Licence granted by water authority — Abstraction of water causes replacement from canal owned by BWB — Whether licence ultra vires — Whether removal of water from canal — Judgment for the defendant water authority and landowners
The Fossdyke Canal, which lies to the east of Lincoln and was built by the Romans, is vested in and managed by the plaintiff water board. The canal is level with and connects to an outfall channel that itself connects by a pumping station to the Oxpasture Drain. The banks of the Oxpasture Drain and outfall channel are owned by the Upper Witham Internal Drainage Board. The second and third defendants, Mr and Mrs Bell, have the benefit of a licence to abstract water from the Oxpasture Drain for the purpose of crop irrigation. That licence was granted to a predecessor in title under the Water Resources Act 1963 by the defendant water authority (now replaced by the National Rivers Authority) and defines the drain as including the outfall channel.

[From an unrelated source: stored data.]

(** [opened] is the credential store, if it could be opened. *)
Definition resolve (fv : flagValues) (ev : envValues) (defaultSocketPath : string) (opened : option store) (i : io) : agent_config :=
  let nonempty s d := if bool_decide (s = EmptyString) then d else s in
  let server := nonempty (default (ev_server ev) (fv_server fv)) DefaultServer in
  let socket := nonempty (default (ev_socket ev) (fv_socket fv)) defaultSocketPath in
  let static := default (ev_token ev) (fv_token fv) in
  mkAgentConfig server socket (fv_insecure fv)
    (if negb (bool_decide (static = EmptyString)) then Some (StaticToken static)
     else match opened with
          | None => None
          | Some s =>
              match Get ToLower i s server with
              | inl _ => None
              | inr val =>
                  match DecodeCreds val with
                  | Some creds => Some (Refreshing (NewRefreshTokenSource server (sc_ClientID creds) (sc_RefreshToken creds)))
                  | None => Some (StaticToken val)
                  end
              end
          end).

Definition Validate (c : agent_config) : bool := match ac_Token c with Some _ => true | None => false end.

(** A call of the token source and its onRotate, which stores the new refresh
    token; a failure to store it is only reported. *)
Definition daemon_step (d : RefreshTokenSource * store) (x : token_input * io) : (oauth_error + string) * (RefreshTokenSource * store) :=
  let '(s, st) := d in
  let '(r, s', _, rotated) := Token s (fst x) in
  (r, (s', match rotated with
           | Some refreshToken => snd (Set_ ToLower (snd x) st (rs_serverURL s) (encode (mkStoredCreds (rs_clientID s) refreshToken)))
           | None => st
           end)).
(* ===== verification/KeyDir.v ===== *)
(** * File keys (internal/sshx/keys.go, internal/store/sshkeys.go,
      internal/rest/keys.go and the key selection of
      internal/sshx/passkey_factory.go and internal/agentproxy/route.go)

    Private keys live as files in one directory; the database remembers what was
    ever found there. A scan reads the directory into a map from fingerprints;
    a synchronisation also inserts the keys the database does not know. *)
From S2P Require Import Prelude GoStrings Clock Keyset SSHWire Approval Broker Passkeys HostKeys SignAgent.
#[local] Open Scope Z_scope.

(** ** The table ssh_keys *)

Record SSHKeyFull := mkSSHKey {
  k_ID : string; k_Label : string; k_Type : string; k_PublicKey : string; k_Fingerprint : string; k_Enabled : bool;
  k_CreatedAt : string; k_LastUsedAt : option string }.

Definition KeyTable : Type := gmap string SSHKeyFull.

Definition key_rows (t : KeyTable) : list SSHKeyFull := map snd (map_to_list t).

(** ORDER BY created_at, id *)
Definition in_order (l : list SSHKeyFull) : list SSHKeyFull := rev (order_desc (fun r => mkCursor (k_CreatedAt r) (k_ID r)) l).

Definition ListFull (t : KeyTable) : list SSHKeyFull := in_order (key_rows t).

(** WHERE enabled = 1; the columns of the short listing. *)
Definition SSHKeys_List (t : KeyTable) : list (string * string * string * string) :=
  map (fun r => (k_ID r, k_Label r, k_Type r, k_Fingerprint r)) (in_order (List.filter k_Enabled (key_rows t))).

Definition SSHKeys_Get (t : KeyTable) (id : string) : option (string * string * string * string * string) :=
  (fun r => (k_ID r, k_Label r, k_Type r, k_Fingerprint r, k_PublicKey r)) <$> t !! id.

Definition SSHKeyFingerprintExists (t : KeyTable) (fp : string) : bool := existsb (fun r => bool_decide (k_Fingerprint r = fp)) (key_rows t).
(* ===== verification/Terminal.v ===== *)
(** * The session registry (internal/terminal/manager.go, types.go, transport.go)

    Sessions live behind pointers: the registry maps ids to [managed] objects
    of a heap, which goroutines keep using after the registry has forgotten
    them. A goroutine is a program counter ([thread]); one [step] runs one
    critical section of the manager's mutex, or one action outside of it
    (calling a subscriber, closing the transport, waiting for it), so every
    interleaving of goroutines is a sequence of labels. What subscribers and
    transports see is the [log], in the order in which they are called. *)
From S2P Require Import Prelude Buffer.

(** ** Data *)

Inductive Status := StatusOpening | StatusOpen | StatusClosing | StatusClosed | StatusError.

Inductive Source := SourceUI | SourceMCP | SourceSSH.

(** [NoReason] is the empty string. *)
Inductive CloseReason :=
  | NoReason | CloseClientUI | CloseClientMCP | CloseClientWS | CloseAgentDisconnect
  | CloseIdleTimeout | CloseAccountDeleted | CloseServerHangup | CloseTransportError | CloseShutdown.

#[export] Instance Status_eq_dec : EqDecision Status.
Proof. solve_decision. Defined.
#[export] Instance Source_eq_dec : EqDecision Source.
Proof. solve_decision. Defined.
#[export] Instance CloseReason_eq_dec : EqDecision CloseReason.
Proof. solve_decision. Defined.

Record Session := mkSession {
  SessionID : string;
  EndpointID : string;
  AccountID : string;
  s_Status : Status;
  CreatedAt : Z;
  LastActivityAt : Z;
  s_Source : Source;
  s_CloseReason : CloseReason;
  SourceIP : string;
  OwnerClientID : string;
  MCPReason : string;
  MCPClientName : string;
  MCPClientVer : string
}.

Record Trigger := mkTrigger {
  tr_Kind : Source;
  tr_SourceIP : string;
  tr_Reason : string;
  tr_OwnerClientID : string;
  tr_MCPClientName : string;
  tr_MCPClientVer : string
}.

(** What the manager reads of an EndpointRef. *)
Record EndpointRef := mkRef { ep_ID : string; ep_AccountID : string }.

(** A transport event. *)
Inductive Event := EvData (data : list byte) | EvErr | EvClosed.

(** The flags say whether the transport and cancelSetup pointers are set. *)
Record managed := mkManaged {
  session : Session;
  transport : bool;
  output : OutputBuffer;
  pumpDone : bool;
  abandoned : bool;
  cancelSetup : bool
}.

Record StatusEvent := mkStatusEvent {
  ev_SessionID : string;
  ev_Status : Status;
  ev_Previous : Status;
  ev_Reason : CloseReason;
  ev_CreatedAt : Z
}.

(** What happens outside the manager. [Registered] marks the moment a session
    enters the registry; the others are calls to subscribers, to a transport,
    to a setup's cancel function, and Create's answers. *)
Inductive obs :=
  | Registered (sid : string)
  | StatusHook (ev : StatusEvent)
  | OutputHook (sid : string) (offset : Z)
  | RemovedHook (sid : string)
  | TransportClose (r : nat)
  | TransportWrite (r : nat) (input : list byte)
  | SetupCancelled (r : nat)
  | Created (s : Session)
  | CreateFailed.

(** Where a goroutine is. [Emit o k] is about to perform [o] and then [k]. *)
Inductive thread :=
  | Done
  | Emit (o : obs) (k : thread)
  | CreateStart (ep : EndpointRef) (expectedAccountID : string) (tr : Trigger) (sid : string)
  | CreateFactory (r : nat)
  | CreateAdopt (r : nat) (ok : bool)
  | CreateFailStatus (r : nat)
  | CreateAbortStatus (r : nat)
  | CreateRemove (r : nat)
  | CreateOpen (r : nat)
  | CreateSnapshot (r : nat)
  | CloseStart (sid : string) (reason : CloseReason)
  | CloseBegin (r : nat) (sid : string) (reason : CloseReason)
  | CloseRead (r : nat) (sid : string) (reason : CloseReason)
  | CloseJoin (r : nat) (sid : string) (reason : CloseReason)
  | CloseStatus (r : nat) (sid : string) (reason : CloseReason)
  | CloseRemove (sid : string)
  | Pump (r : nat)
  | PumpAppend (r : nat) (data : list byte)
  | PumpActivity (r : nat)
  | PumpReason (r : nat) (st : Status) (fallback : CloseReason)
  | PumpStatus (r : nat) (st : Status) (reason : CloseReason)
  | PumpExit (r : nat)
  | InputStart (sid : string) (input : list byte)
  | InputWrite (r : nat) (input : list byte)
  | InputActivity (r : nat).

Record Manager := mkManager {
  destroyed : bool;
  terminals : gmap string nat;
  heap : gmap nat managed;
  next_ref : nat;
  idleTimeout : Z;
  maxBufferSize : Z;
  threads : list thread;
  log : list obs
}.

Definition DefaultIdleTimeout : Z := 30 * 60 * 1000000000.

Definition NewManager (maxBufferSize : Z) : Manager :=
  mkManager false ∅ ∅ 0 DefaultIdleTimeout maxBufferSize [] [].

(** ** Updates *)

Definition with_terminals (m : Manager) (t : gmap string nat) : Manager :=
  mkManager (destroyed m) t (heap m) (next_ref m) (idleTimeout m) (maxBufferSize m) (threads m) (log m).
Definition with_heap (m : Manager) (h : gmap nat managed) : Manager :=
  mkManager (destroyed m) (terminals m) h (next_ref m) (idleTimeout m) (maxBufferSize m) (threads m) (log m).
Definition with_threads (m : Manager) (ts : list thread) : Manager :=
  mkManager (destroyed m) (terminals m) (heap m) (next_ref m) (idleTimeout m) (maxBufferSize m) ts (log m).
Definition add_log (m : Manager) (o : obs) : Manager :=
  mkManager (destroyed m) (terminals m) (heap m) (next_ref m) (idleTimeout m) (maxBufferSize m)
    (threads m) (log m ++ [o]).
Definition with_destroyed (m : Manager) : Manager :=
  mkManager true (terminals m) (heap m) (next_ref m) (idleTimeout m) (maxBufferSize m) (threads m) (log m).

Definition SetIdleTimeout (m : Manager) (d : Z) : Manager :=
  mkManager (destroyed m) (terminals m) (heap m) (next_ref m) d (maxBufferSize m) (threads m) (log m).

Definition upd (m : Manager) (r : nat) (f : managed -> managed) : Manager :=
  with_heap m (alter f r (heap m)).

Definition set_session (g : managed) (s : Session) : managed :=
  mkManaged s (transport g) (output g) (pumpDone g) (abandoned g) (cancelSetup g).
Definition set_output (g : managed) (b : OutputBuffer) : managed :=
  mkManaged (session g) (transport g) b (pumpDone g) (abandoned g) (cancelSetup g).
Definition set_pumpDone (g : managed) : managed :=
  mkManaged (session g) (transport g) (output g) true (abandoned g) (cancelSetup g).
Definition set_abandoned (g : managed) : managed :=
  mkManaged (session g) (transport g) (output g) (pumpDone g) true (cancelSetup g).
Definition adopt (g : managed) (tr : bool) : managed :=
  mkManaged (session g) tr (output g) (pumpDone g) (abandoned g) false.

Water has been abstracted from the channel and gravity ensures that water abstracted is replaced by water from the Fossdyke Canal. The plaintiffs contended that on the true construction of section 131 of the 1963 Act the defendant water authority was not empowered to grant the licence because abstraction of water from the outfall channel amounts to abstraction from the canal and no person other than the plaintiff board may give a licence to abstract from waters owned or managed by the board. The grant of the licence was therefore ultra vires.
Held The licence did not permit the abstraction of water from the canal because the canal was not a specified source of supply in the licence; it was a separate “source of supply” as defined in the 1963 Act. Despite the wide definition of abstraction in section 135 of the Act, the water which flows from the canal into the channel to replace abstracted water is not removed within that definition.
Gareth Williams QC and Anthony Seys Llewellyn (instructed by the solicitor to the British Waterways Board) appeared for the plaintiffs; and Gerard Ryan QC and Philip Petchey (instructed by the regional solicitor to the National Water Authority) appeared for the defendants.